Die Kunstuniversität Graz behandelte bei ihrem Abo-Konzert im Stefaniensaal vielfältige Orchesterstücke mit einem zeitgenössischen Glanzlicht. Dirigent Wolfgang Wengenroth führte Orchester und Solisten souverän durch den Abend.

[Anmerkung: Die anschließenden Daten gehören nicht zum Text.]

Lemma sidebar_keys_among_five_witness :
  In "mod" (keys sidebar_object)
  /\ In "mod" ["enum"; "mod"; "struct"; "trait"; "type"].
Proof.
  assert (H : In "mod" (keys sidebar_object)) by (right; left; reflexivity).
  split; [exact H | exact (sidebar_keys_among_five "mod" H)].
Defined.

(** C4, as stated, fails: "mod" is a key of the object and is none of "enum",
    "struct", "trait", "type". *)
Lemma sidebar_keys_among_four_fails :
  ~ (forall k, In k (keys sidebar_object) ->
               In k ["enum"; "struct"; "trait"; "type"]).
Proof.
  intros H. specialize (H "mod"). rewrite sidebar_keys in H.
  simpl in H. intuition discriminate.
Qed.

(** C5.  TargetIsa is the name of a pair under "trait", CallConv of one under
    "enum", RegUnit of one under "type" and TargetFrontendConfig of one under
    "struct". *)
Theorem sidebar_lists_isa_symbols :
  In "TargetIsa" (map fst (listed "trait"))
  /\ In "CallConv" (map fst (listed "enum"))
  /\ In "RegUnit" (map fst (listed "type"))
  /\ In "TargetFrontendConfig" (map fst (listed "struct"))
  /\ as_index sidebar_object = Some sidebar_index.
Proof. repeat split; try (left; reflexivity); reflexivity. Qed.

(** C6.  The argument of the call is a constant: it is built from literals
    only, it evaluates to the same result in any two environments, and
    whatever the environment every host call the file makes carries the one
    object [sidebar_object]. *)
Theorem sidebar_argument_constant (rho1 rho2 : env) :
  literal sidebar_literal = true
  /\ eval rho1 sidebar_literal = eval rho2 sidebar_literal
  /\ Forall (fun ev => event_args ev = [sidebar_object])
            (fst (run rho1 sidebar_items))
  /\ Forall (fun ev => event_args ev = [sidebar_object])
            (fst (run rho2 sidebar_items)).
Proof.
  split; [reflexivity |].
  split; [apply literal_eval_any_env; reflexivity |].
  split; rewrite run_sidebar_items.
  - destruct (lookup "initSidebarItems" rho1) as [[| s | l | o | h] |];
      repeat constructor.
  - destruct (lookup "initSidebarItems" rho2) as [[| s | l | o | h] |];
      repeat constructor.
Qed.

(** C7.  Building the object never fails: in every environment the literal
    evaluates, without any host call, to an object that reads as the sidebar
    index, and never to an error. *)
Theorem sidebar_construction_total (rho : env) :
  (exists props,
      eval rho sidebar_literal = ([], inr (VObj props))
      /\ as_index (VObj props) = Some sidebar_index)
  /\ (forall err, snd (eval rho sidebar_literal) <> inl err).
Proof.
  split.
  - rewrite sidebar_literal_eval, sidebar_object_eq.
    eexists. split; reflexivity.
  - intros err.
    destruct (literal_eval_total _ sidebar_literal_literal rho) as [v ->].
    discriminate.
Qed.

(** C8.  Under every key of the object the array has exactly one element,
    and that element is a two-element array of two strings. *)
Theorem sidebar_one_pair_per_key (k : string) (v : value) :
  get sidebar_object k = Some v ->
  exists name desc, v = VArr [VArr [VStr name; VStr desc]].
Proof.
  rewrite sidebar_object_eq. unfold get. intros H.
  apply lookup_In in H. simpl in H.
  repeat (destruct H as [[= _ <-] | H]; [do 2 eexists; reflexivity |]).
  contradiction.
Qed.

Lemma sidebar_one_pair_per_key_witness :
  get sidebar_object "mod" = Some (VArr [VArr [VStr "fde"; VStr ""]])
  /\ exists name desc,
       VArr [VArr [VStr "fde"; VStr ""]] = VArr [VArr [VStr name; VStr desc]].
Proof.
  split; [reflexivity |].
  apply (sidebar_one_pair_per_key "mod"). reflexivity.
Defined.

(** C9.  The one pair under "mod" is [["fde", ""]], with an empty
    description; the other four keys are "enum", "struct", "trait" and
    "type", and every pair listed under them has a non-empty description. *)
Theorem sidebar_mod_undescribed :
  get sidebar_object "mod" = Some (VArr [VArr [VStr "fde"; VStr ""]])
  /\ listed "mod" = [("fde", "")]
  /\ filter (fun k => negb (String.eqb k "mod")) (keys sidebar_object) =
       ["enum"; "struct"; "trait"; "type"]
  /\ Forall (fun k => listed k <> []
                      /\ Forall (fun e => snd e <> "") (listed k))
            ["enum"; "struct"; "trait"; "type"].
Proof.
  repeat split; try reflexivity.
  repeat (constructor;
          [split; [discriminate | repeat constructor; discriminate] |]).
  constructor.
Qed.

(** C10.  No symbol name occurs in two pairs, and the keys are written in
    the literal in the order "enum", "mod", "struct", "trait", "type", which
    is strictly ascending in the lexicographic order of strings. *)
Theorem sidebar_names_distinct_keys_sorted :
  NoDup (names sidebar_index)
  /\ names sidebar_index =
       ["CallConv"; "fde"; "TargetFrontendConfig"; "TargetIsa"; "RegUnit"]
  /\ prop_names sidebar_literal = ["enum"; "mod"; "struct"; "trait"; "type"]
  /\ StronglySorted (fun a b => String.ltb a b = true)
                    (prop_names sidebar_literal)
  /\ keys sidebar_object = prop_names sidebar_literal.
Proof.
  split.
  { change (names sidebar_index) with
      ["CallConv"; "fde"; "TargetFrontendConfig"; "TargetIsa"; "RegUnit"].
    repeat (constructor; [simpl; intuition discriminate |]). constructor. }
  repeat split; try reflexivity.
  change (prop_names sidebar_literal) with
    ["enum"; "mod"; "struct"; "trait"; "type"].
  repeat constructor.
Qed.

„Kudora!“ Wer den Sprachsinn hinter den Wörtern sucht, wird vergeblich suchen. Komponist Peter Eötvös hat in seinem „Speaking Drums“ auf die Rhythmusfunktion der Sprache abgezielt und das Werk vor zehn Jahren Martin Grubinger auf den Schlagwerker-Leib komponiert. Der ist bekanntlich mittlerweile von der Bühne abgetreten. KUG-Studentin Sara Chakarova wusste aber im Abo-Konzert ebenso gut mit der Szenerie aus Worten und Schlagwerk umzugehen. Mit dem nötigen Ernst und dem viel mehr nötigen Spaß fegte die junge Bulgarin über die Bühne und quer durch die kurzweilige Komposition wie eine Superheldin im Schreiduell mit Rhythmus-Godzilla. „Kudora ü!“
Das hier schon stark vorhandene szenische Element, es schimmerte auch durch die weiteren Stücke hindurch. Dirigent Wolfgang Wengenroth stachelte das große Orchester der Kunstuni schon bei Manuel de Falla zu beredter Theatralik an, die auch die Tondichtung „Don Juan“ von Richard Strauss zu gut orchestrierten Bilderwelten befeuerte.
Qualität auch in der Gesangsklasse
Dass auch in der Gesangsklasse wieder Qualität vorhanden ist, demonstrierten Nina Kreča und Marija Ticl in fünf Orchesterliedern von Richard Strauss. Mit erstaunlich reifen und harmonierenden Stimmen fügten sie dem Abend auch noch den anfangs absenten Sprachsinn hinzu.